Bild: Dr. Raimund Joos
Begleitung und Beratung
In Deutschland und Europa sind die Pilgerwege noch immer geprägt durch die christliche Kultur. Früher gab es nach den entsprechenden Etappen Klöster, in denen die Pilger rasten konnten. Dort haben sie dann auch Gebet und Beistand durch die Mönche erfahren. Heute gibt es ausgebildete Pilgerbegleiter, die Menschen in Fragen beraten, die sie mit auf den oft beschwerlichen Weg nehmen.

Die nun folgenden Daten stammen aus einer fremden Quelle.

(* ===== verification/Delta.v ===== *)
(** * Structural diff (src/src/delta.rs)

    [diff old new] is the list of ADD/UPDATE/REMOVE operations the server
    sends to the watchers of a key instead of the new value.  The file models
    [DeltaOp], [diff], [diff_at] and [join_path], states what a replica does
    with an operation ([Replica.apply_op], SPECIFICATION.md section 7.3, for
    the object paths the diff emits), and proves that a replica that applies a
    diff to the old value holds the new one. *)

From S2P Require Import Prelude RustStr Json JsonPath.

Local Open Scope string_scope.

(** ** Data *)

Inductive DeltaOpKind : Type := Add | Update | Remove.

Record DeltaOp : Type := mkDeltaOp {
  op : DeltaOpKind;
  op_path : string;
  op_value : option Value;
}.

#[global] Instance DeltaOpKind_eq_dec : EqDecision DeltaOpKind.
Proof. solve_decision. Defined.
#[global] Instance DeltaOp_eq_dec : EqDecision DeltaOp.
Proof. solve_decision. Defined.

(** [DeltaOp::add], [DeltaOp::update], [DeltaOp::remove] *)
Definition delta_add (path : string) (v : Value) : DeltaOp := mkDeltaOp Add path (Some v).
Definition delta_update (path : string) (v : Value) : DeltaOp := mkDeltaOp Update path (Some v).
Definition delta_remove (path : string) : DeltaOp := mkDeltaOp Remove path None.

(** ** [diff] *)

Definition join_path (base key : string) : string :=
  if String.eqb base "/" then "/" ++ key else base ++ "/" ++ key.

(** The operations [diff_at] pushes, in order.  The recursion is on [new]: the
    loop visits the new object's fields and descends into their values. *)
Fixpoint diff_at (path : string) (old new : Value) {struct new} : list DeltaOp :=
  match old, new with
  | VObject old_map, VObject new_map =>
      ((fix go (nm : list (string * Value)) : list DeltaOp :=
         match nm with
         | [] => []
         | (key, new_val) :: nm' =>
             let child := join_path path key in
             (match bt_get key old_map with
              | None => [delta_add child new_val]
              | Some old_val =>
                  if negb (value_eqb old_val new_val) then
                    if is_object old_val && is_object new_val
                    then diff_at child old_val new_val
                    else [delta_update child new_val]
                  else []
              end ++ go nm')%list
         end) new_map
       ++ flat_map (λ kv, if negb (bt_contains_key kv.1 new_map)
                          then [delta_remove (join_path path kv.1)] else []) old_map)%list
  | _, _ => if negb (value_eqb old new) then [delta_update path new] else []
  end.

Definition diff (old new : Value) : list DeltaOp := diff_at "/" old new.

(** ** What a replica does with an operation *)

Module Replica.

(** "/" addresses the root; otherwise the segments after the first slash. *)
Definition parse_path (path : string) : list string :=
  if String.eqb path "/" then []
  else match path with
       | EmptyString => []
       | String _ rest => str_split slash rest
       end.

(** ADD and UPDATE store the value at the path, creating intermediate objects;
    REMOVE deletes the field, and at the root leaves no value ([null]). *)
Definition apply_op (v : Value) (o : DeltaOp) : Value :=
  match op o, op_value o with
  | Remove, _ =>
      match parse_path (op_path o) with
      | [] => VNull
      | p :: ps => remove_in_recursive v p ps
      end
  | _, Some x => set_in_recursive v (parse_path (op_path o)) x
  | _, None => v
  end.

Definition apply_ops (v : Value) (ops : list DeltaOp) : Value := fold_left apply_op ops v.

Lemma apply_ops_app v ops1 ops2 : apply_ops v (ops1 ++ ops2) = apply_ops (apply_ops v ops1) ops2.
Proof. apply fold_left_app. Qed.

#[global] Instance apply_op_proper : Proper ((≡) ==> (=) ==> (≡)) apply_op.
Proof.
  intros a b Hab o ? <-. unfold apply_op. by repeat case_match; rewrite ?Hab.
Qed.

Bild: Imago/blickwinkel/J. Kottmann
Loslassen können
Die heutigen Pilger-Spezialisten sagen: Der Pilgerweg beginnt vor der eigenen Haustür. Erfolgreich sei er, wenn der Pilger auf seinem Weg immer weiter gehe und den normalen Horizont überschreite. Dabei gehe es nicht nur um den räumlichen, sondern auch um den geistlichen Horizont, der überschritten werden müsse. Um zu einer Klärung im Herzen und in der Seele zu gelangen, sei das Loslassen wichtig.
Bild: picture-alliance/blickwinkel/M. Vahlsing
Laufen lockert die Gedanken
Fest steht, dass das Pilgern auch eine große Faszination auf immer mehr Menschen ausübt, die religiös ungebunden sind. Ein Grund dafür mögen die Gespräche unterwegs sein. Sprechen beim Gehen ist nicht konfrontativ, sondern man hat ein gemeinsames Ziel, eine gemeinsame Blickrichtung und vieles lockert sich im Gehirn, wenn die Füße bewegt werden, sagen Pilger.
Bild: Dr. Raimund Joos
Ziel-Erfahrung
Wer einen Pilgerweg antritt, muss das wollen. Der Jakobsweg, Europas beliebteste Pilgerstrecke, bietet auf seinen Etappen durch viele Länder zahlreiche Möglichkeiten der Besinnung, Begegnung und des Entspannens. Und wer, vom Zeichen der Jakobsmuschel navigiert, am Ziel Santiago de Compostela ankommt, für den treten die Mühen und Entbehrungen des Weges bestimmt bald in den Hintergrund.